Gli esperti sottolineano però che il problema non è soltanto rappresentato dai singoli picchi, che possono essere influenzati da diversi fattori, ma soprattutto dalla tendenza ormai consolidata. «Ormai è dal 2022 che le ondate di calore marino e le temperature continuano a crescere senza sosta», spiega Federico Grazzini, meteorologo e fisico a capo della sala operativa Arpae Emilia-Romagna.
Anche i mari italiani sfiorano i 30 gradi
Il riscaldamento riguarda l’intero bacino del Mediterraneo. Nel 2024 la temperatura media del mare aveva raggiunto i 28 gradi, un valore mai osservato prima.
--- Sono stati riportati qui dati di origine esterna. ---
(* ===== verification/Network.v ===== *)
(** * The network service

    [networking/src/network/service.rs], [networking/src/network/behaviour.rs],
    [networking/src/bootnodes.rs] and the peer types of [networking/src/types.rs]: how
    the service is set up, the peer table, dialling, discovered peers, gossip in and
    out, requests and responses, and the peer metrics.  libp2p and discv5 are the class
    [Libp2p]; the calls on the swarm are recorded as commands; whether a call succeeds
    and which peer the random choice picks come with the event.  The task that forwards
    the blocks of a response sends them in order. *)

From Stdlib Require Import Strings.Byte Strings.String.
From stdpp Require Import strings.
From S2P Require Import Prelude Ssz Xmss Containers State ForkChoice Node Bytes Discovery Metrics.
From S2P Require Import Gossip ReqResp.
From S2P Require Import Example.

#[local] Open Scope N_scope.

Inductive ConnectionState := Disconnected | Connecting | Connected | Disconnecting.

#[export] Instance ConnectionState_eq_dec : EqDecision ConnectionState.
Proof. solve_decision. Defined.

(** ** Goodbye reasons and peer counts *)

Inductive GoodbyeReason := ClientShutdown | IrrelevantNetwork | FaultOrError.

Definition GoodbyeReason_from_code (code : u64) : option GoodbyeReason :=
  match code with
  | 1 => Some ClientShutdown
  | 2 => Some IrrelevantNetwork
  | 3 => Some FaultOrError
  | _ => None
  end.

Definition GoodbyeReason_code (r : GoodbyeReason) : u64 :=
  match r with ClientShutdown => 1 | IrrelevantNetwork => 2 | FaultOrError => 3 end.

Record PeerCount := mkPeerCount {
  pc_disconnected : u64;
  pc_connecting : u64;
  pc_connected : u64;
  pc_disconnecting : u64
}.

Definition PeerCount_default : PeerCount := mkPeerCount 0 0 0 0.

Definition count_peer (c : PeerCount) (state : ConnectionState) : PeerCount :=
  match state with
  | Connected => mkPeerCount (pc_disconnected c) (pc_connecting c) (wadd (pc_connected c) 1)
      (pc_disconnecting c)
  | Connecting => mkPeerCount (pc_disconnected c) (wadd (pc_connecting c) 1) (pc_connected c)
      (pc_disconnecting c)
  | Disconnected => mkPeerCount (wadd (pc_disconnected c) 1) (pc_connecting c) (pc_connected c)
      (pc_disconnecting c)
  | Disconnecting => mkPeerCount (pc_disconnected c) (pc_connecting c) (pc_connected c)
      (wadd (pc_disconnecting c) 1)
  end.

(** [metrics] is [METRICS.get()]. *)
Definition PeerCount_new {MO : MapOrder} {PR : Prometheus} (metrics : option Metrics)
    (states : gmap PeerId ConnectionState) : stM PromState PeerCount :=
  let count := foldl count_peer PeerCount_default (hm_iter states).*2 in
  _ ← match metrics with
      | Some m =>
          match try_into_i64 (pc_connected count) with
          | Some connected => set_with (lean_connected_peers m) ["unknown"%string] connected
          | None => mret tt
          end
      | None => mret tt
      end;
  mret count.

(** ** Bootnodes *)

Section Bootnodes.
Context {LP : Libp2p}.

Inductive Bootnode :=
  | BMultiaddr (addr : Multiaddr)
  | BEnr (enr : Enr).

Definition Bootnode_parse (s : string) : option Bootnode :=
  if String.prefix "enr:" s then
    match parse_enr s with Ok enr => Some (BEnr enr) | _ => None end
  else BMultiaddr <$> parse_multiaddr s.

Definition to_multiaddr (b : Bootnode) : option Multiaddr :=
  match b with BMultiaddr addr => Some addr | BEnr enr => enr_to_multiaddr enr end.

Definition as_enr (b : Bootnode) : option Enr :=
  match b with BEnr enr => Some enr | BMultiaddr _ => None end.

Record StaticBootnodes := mkStaticBootnodes {
  sbn_multiaddrs : list Multiaddr;
  sbn_enrs : list Enr
}.

Definition add_bootnode (acc : StaticBootnodes) (bootnode : Bootnode) : StaticBootnodes :=
  match bootnode with
  | BMultiaddr addr => mkStaticBootnodes (sbn_multiaddrs acc ++ [addr]) (sbn_enrs acc)
  | BEnr enr =>
      mkStaticBootnodes
        match enr_to_multiaddr enr with
        | Some addr => sbn_multiaddrs acc ++ [addr]
        | None => sbn_multiaddrs acc
        end (sbn_enrs acc ++ [enr])
  end.

Definition StaticBootnodes_new (bootnodes : list Bootnode) : StaticBootnodes :=
  foldl add_bootnode (mkStaticBootnodes [] []) bootnodes.

Definition StaticBootnodes_parse (bootnode_strs : list string) : StaticBootnodes :=
  StaticBootnodes_new (omap Bootnode_parse bootnode_strs).

(** ** [Bootnode] and [NetworkServiceConfig] of [service.rs]

    The two [Bootnode] types have the same constructors and are one type here. *)

Definition addrs (b : Bootnode) : outcome (list Multiaddr) :=
  match b with BMultiaddr addr => Ok [addr] | BEnr enr => multiaddr_quic enr end.

(** [read_file] opens a file and reads its YAML: nothing without a file, nothing inside
    when it does not parse. *)
Definition parse_bootnode_argument (read_file : string -> option (option (list Bootnode)))
    (arg : string) : list Bootnode :=
  match parse_multiaddr arg with
  | Some value => [BMultiaddr value]
  | None =>
      match parse_enr_str arg with
      | Some rec => [BEnr rec]
      | None =>
          match read_file arg with
          | None => []
          | Some None => []
          | Some (Some bootnodes) => bootnodes
          end
      end
  end.

Record NetworkServiceConfig := mkNetworkServiceConfig {
  nsc_gossipsub_config : GossipsubConfig;
  nsc_socket_address : IpAddr;
  nsc_socket_port : N;
  nsc_discovery_port : N;
  nsc_discovery_enabled : bool;
  nsc_bootnodes : StaticBootnodes
}.

(** [addrs] is evaluated for a warning, and may panic. *)
Definition NetworkServiceConfig_new (read_file : string -> option (option (list Bootnode)))
    (gossipsub_config : GossipsubConfig) (socket_address : IpAddr)
    (socket_port discovery_port : N) (discovery_enabled : bool) (bootnodes : list string)
    : outcome NetworkServiceConfig :=
  let bootnodes := bootnodes ≫= parse_bootnode_argument read_file in
  bootnodes ← foldM (fun acc b => _ ← addrs b; Ok (acc ++ [b])) [] bootnodes;
  Ok (mkNetworkServiceConfig gossipsub_config socket_address socket_port discovery_port
    discovery_enabled (StaticBootnodes_new bootnodes)).

Definition enr_bootnodes (cfg : NetworkServiceConfig) : list Enr := sbn_enrs (nsc_bootnodes cfg).

(** The address the service listens on. *)
Definition listen_multiaddr (cfg : NetworkServiceConfig) : Multiaddr :=
  addr_push (addr_push (addr_from_ip (nsc_socket_address cfg)) (Udp (nsc_socket_port cfg))) QuicV1.
End Bootnodes.

(** ** The service *)

Abbreviation Channel := N (only parsing).

Definition ENetwork : error := EExternal 60.

(** [LeanNetworkBehaviour]: the parameters of its parts. *)
Record LeanNetworkBehaviour := mkLeanNetworkBehaviour {
  bh_identify_protocol : string;
  bh_identify_agent : string;
  bh_req_resp : ReqResp;
  bh_gossipsub : GossipParams;
  bh_max_pending_incoming : N;
  bh_max_pending_outgoing : N;
  bh_max_established_per_peer : N
}.

Section Types.
Context {LP : Libp2p} {PR : Prometheus}.

(** The calls on the swarm and on discovery. *)
Inductive SwarmCommand :=
  | ListenOn (addr : Multiaddr)
  | Subscribe (topic : string)
  | Dial (addr : Multiaddr)
  | SendRequest (peer : PeerId) (request : LeanRequest)
  | SendResponse (channel : Channel) (response : LeanResponse)
  | Publish (topic : string) (data : bytes)
  | AddExternalAddress (addr : Multiaddr)
  | FindRandomPeers.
Quest’estate potrebbe segnare un ulteriore aumento.
Anche le acque italiane risultano eccezionalmente calde: secondo i dati della rete mareografica nazionale di Ispra, sono stati registrati valori vicini o superiori ai 30 gradi in diverse aree. La boa di Trieste ha indicato 29,3 gradi, Venezia 30, Anzio 30,5, Taranto 29,4 e Carloforte, in Sardegna, 29,2.
«Una polveriera di calore»
Secondo Grazzini, la situazione rappresenta un accumulo di energia che potrebbe avere conseguenze nei prossimi mesi. «Siamo davanti a una polveriera», spiega il meteorologo, sottolineando come ormai anche l’esperienza diretta dei bagnanti restituisca la percezione di un mare insolitamente caldo.
Il problema non riguarda soltanto il disagio per chi cerca refrigerio durante le vacanze. Temperature così elevate possono avere effetti sulla biodiversità marina, mettendo sotto pressione ecosistemi come il coralligeno e la posidonia oceanica, oltre a creare difficoltà per pesca e allevamenti, in particolare quello dei mitili in Adriatico.
Il rischio di fenomeni estremi in autunno
L’acqua del Mediterraneo, accumulando grandi quantità di calore, può diventare un fattore di alimentazione per fenomeni meteorologici intensi. «Finché c’è l’alta pressione non succederà niente, ma quando arriveranno vento e aria fresca sentiremo gli effetti dell’energia accumulata», spiega Grazzini.
Il calore del mare favorisce infatti una maggiore evaporazione e aumenta l’instabilità atmosferica, creando condizioni potenzialmente favorevoli a temporali violenti e nubifragi.
La crisi climatica dietro l’aumento delle temperature
Il fenomeno non riguarda soltanto il Mediterraneo, ma si inserisce in un quadro globale di aumento delle temperature oceaniche. Secondo gli studi sul clima, oltre il 90% del calore in eccesso prodotto dal riscaldamento globale viene assorbito dagli oceani.
Il Mediterraneo, in particolare, si sta scaldando a una velocità superiore rispetto alla media degli oceani mondiali. Per gli scienziati la risposta resta legata alla riduzione delle emissioni di gas serra: senza un cambiamento, la “febbre” del Mare Nostrum rischia di continuare a salire.